Square root is operator monotone
If $X$ and $Y$ are $n\times n$ positive semidefinite matrices over $\mathbb{C}$ or $\mathbb{R}$, we can prove your statement as follows.
We first assume that $X$ is positive definite. Let $A=YX^{-1}$. Since $A$ is similar to $X^{-1/2}YX^{-1/2}$, all eigenvalues of $A$ are positive. Let $v$ be a unit eigenvector corresponding to $\lambda_\min(A)$. As $X^2\le Y^2$, we have $I \le X^{-1}Y YX^{-1} = A^TA$ and hence $1\le v^TA^T Av=\lambda_\min(A)^2$. Thus all eigenvalues of $X^{-1/2}YX^{-1/2}\sim A$ are bounded below by $1$, i.e. $I\le X^{-1/2}YX^{-1/2}$. Hence $X\le Y$.
Now the positive semidefinite case can be obtained as a limiting case of positive definite cases.

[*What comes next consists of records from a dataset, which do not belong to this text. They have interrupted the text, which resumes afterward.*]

Lemma holds_topic_step node code s s' : arcs_ok s -> arc_step s s' -> holds_topic node code s -> holds_topic node code s'.
Proof.
  intros Hok Hstep Hh. assert (forall o l, is_Some (objects s !! l) -> objects (alloc o s) !! l = objects s !! l) as Halloc.
  { intros o l Hl. cbn. rewrite lookup_insert_ne; [done|]. apply Hok in Hl. lia. }
  assert (forall topic c n eps eps', objects s !! topic = Some (TopicObject c n eps) ->
    holds_topic node code (set_objects (<[topic := TopicObject c n eps']> (objects s)) s)) as Hlocal.
  { intros topic c n eps eps' Htopic. destruct Hh as (topics & t & code' & eps0 & Hn & Hc & Ht).
    assert (node <> topic) by congruence. exists topics, t, code'. destruct (decide (t = topic)) as [->|].
    - exists eps'. cbn. rewrite lookup_insert_ne, lookup_insert_eq by done. by simplify_eq.
    - exists eps0. cbn. by rewrite !lookup_insert_ne. }
  destruct Hstep as [|l _|i|l s' Hu|n topics code0 t _ _|n code0|topic address|topic address e|topic address|l s' Hf]; try exact Hh.
  - by eapply holds_same; [apply (Halloc (NodeObject ∅))|].
  - eapply holds_same; [|exact Hh]. intros k _. apply upgrade_objects in Hu as [-> _]. done.
  - unfold insert_topic. destruct (objects s !! n) as [[topics| |]|] eqn:Hobj; try exact Hh.
    destruct Hh as (topics0 & t & code' & eps & Hn & Hc & Ht).
    assert (n < next_object s) by (apply Hok; by rewrite Hobj). assert (t < next_object s) by (apply Hok; by rewrite Ht).
    assert (node < next_object s) by (apply Hok; by rewrite Hn).
    destruct (decide (n = node)) as [->|].
    + simplify_eq. destruct (decide (code0 = code)) as [->|].
      * exists (<[code := next_object s]> topics0), (next_object s), code, ∅. cbn.
        rewrite !lookup_insert_eq, lookup_insert_ne, lookup_insert_eq by lia. done.
      * exists (<[code0 := next_object s]> topics0), t, code', eps. cbn.
        rewrite lookup_insert_eq, (lookup_insert_ne topics0), !lookup_insert_ne by (done || lia || congruence). done.
    + exists topics0, t, code', eps. cbn. rewrite !lookup_insert_ne by (done || lia || congruence). done.
  - unfold new_endpoint. destruct (objects s !! topic) as [[|c n eps|]|]; try exact Hh. by eapply holds_same; [apply Halloc|].
  - unfold register_local. destruct (objects s !! topic) as [[|c n eps|]|] eqn:Htopic; try exact Hh. by eapply Hlocal.
  - unfold unregister_local. destruct (objects s !! topic) as [[|c n eps|]|] eqn:Htopic; try exact Hh. by eapply Hlocal.
  - apply free_objects in Hf as (Hz & Ho & _). destruct (topic_counts node code s Hh) as (topics0 & t0 & Hn0 & Hc0 & Hcn & Hct & _).
    destruct Hh as (topics & t & code' & eps & Hn & Hc & Ht). simplify_eq. exists topics, t, code', eps.
    rewrite Ho, !lookup_delete_ne by congruence. done.
Qed.

(** What has gone does not come back. *)
Lemma gone_step e s s' : e < next_object s -> objects s !! e = None -> arc_step s s' ->
  e < next_object s' /\ objects s' !! e = None.
Proof.
  intros Hlt Hgone. assert (forall l o o' m, objects s !! l = Some o -> m !! e = None -> (<[l := o']> m : gmap loc Object) !! e = None) as Hins.
  { intros l o o' m Hl Hm. rewrite lookup_insert_ne; [done|congruence]. }
  assert (forall o, objects (alloc o s) !! e = None) as Halloc by (intros o; cbn; rewrite lookup_insert_ne by lia; done).
  destruct 1 as [|l _|i|l s' Hu|n topics code0 t _ _|n code0|topic address|topic address e0|topic address|l s' Hf]; try done.
  - split; [cbn; lia|]. apply (Halloc (NodeObject ∅)).
  - by apply upgrade_objects in Hu as [-> ->].
  - unfold insert_topic. destruct (objects s !! n) as [[topics| |]|] eqn:Hn; try done. split; [cbn; lia|].
    eapply Hins; [exact Hn|apply Halloc].
  - unfold new_endpoint. destruct (objects s !! topic) as [[|c n eps|]|]; try done. split; [cbn; lia|]. apply Halloc.
  - unfold register_local. destruct (objects s !! topic) as [[|c n eps|]|] eqn:Htopic; try done. split; [done|]. by eapply Hins.
  - unfold unregister_local. destruct (objects s !! topic) as [[|c n eps|]|] eqn:Htopic; try done. split; [done|]. by eapply Hins.
  - apply free_objects in Hf as (_ & -> & ->). split; [done|]. by rewrite lookup_delete_None; right.
Qed.

(** ** Properties *)

(** A node is never freed once a topic is loaded.  Its table holds the topic and the
    topic holds the node, and nothing in the program takes a topic out of the table
    for good; so when every handle has been dropped, both are still there, with their
    weak references good. *)
Theorem loaded_node_never_freed (node : loc) (code : TopicCode) (s s' : Arcs)
    (Hok : arcs_ok s) (Hloaded : holds_topic node code s) (Hsteps : rtc arc_step s s') :
  holds_topic node code s' /\ free node s' = None /\ is_Some (NodeRef_upgrade node s').
Proof.
  assert (holds_topic node code s') as Hh.
  { clear -Hok Hloaded Hsteps. induction Hsteps as [s|s s1 s' Hstep _ IH]; [done|].
    apply IH; [by eapply arc_step_ok|by eapply holds_topic_step]. }
  split; [done|]. destruct (topic_counts node code s' Hh) as (topics & t & Hn & _ & Hc & _ & _).
  unfold free, NodeRef_upgrade, upgrade. rewrite Hn, !decide_False by done. by split.
Qed.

Afternote: In the above proof, the only irreversible step is $I\le A^TA\Rightarrow1\le\lambda_\min(A)$. This is because we have $\sigma_\min(A)\le|\lambda|_\min(A)$ in general, but strict inequality can hold. The irreversibility of this step indicates that, while the square root function is operator monotone in our case, the square function is not. (Thanks for julien for pointing out that.)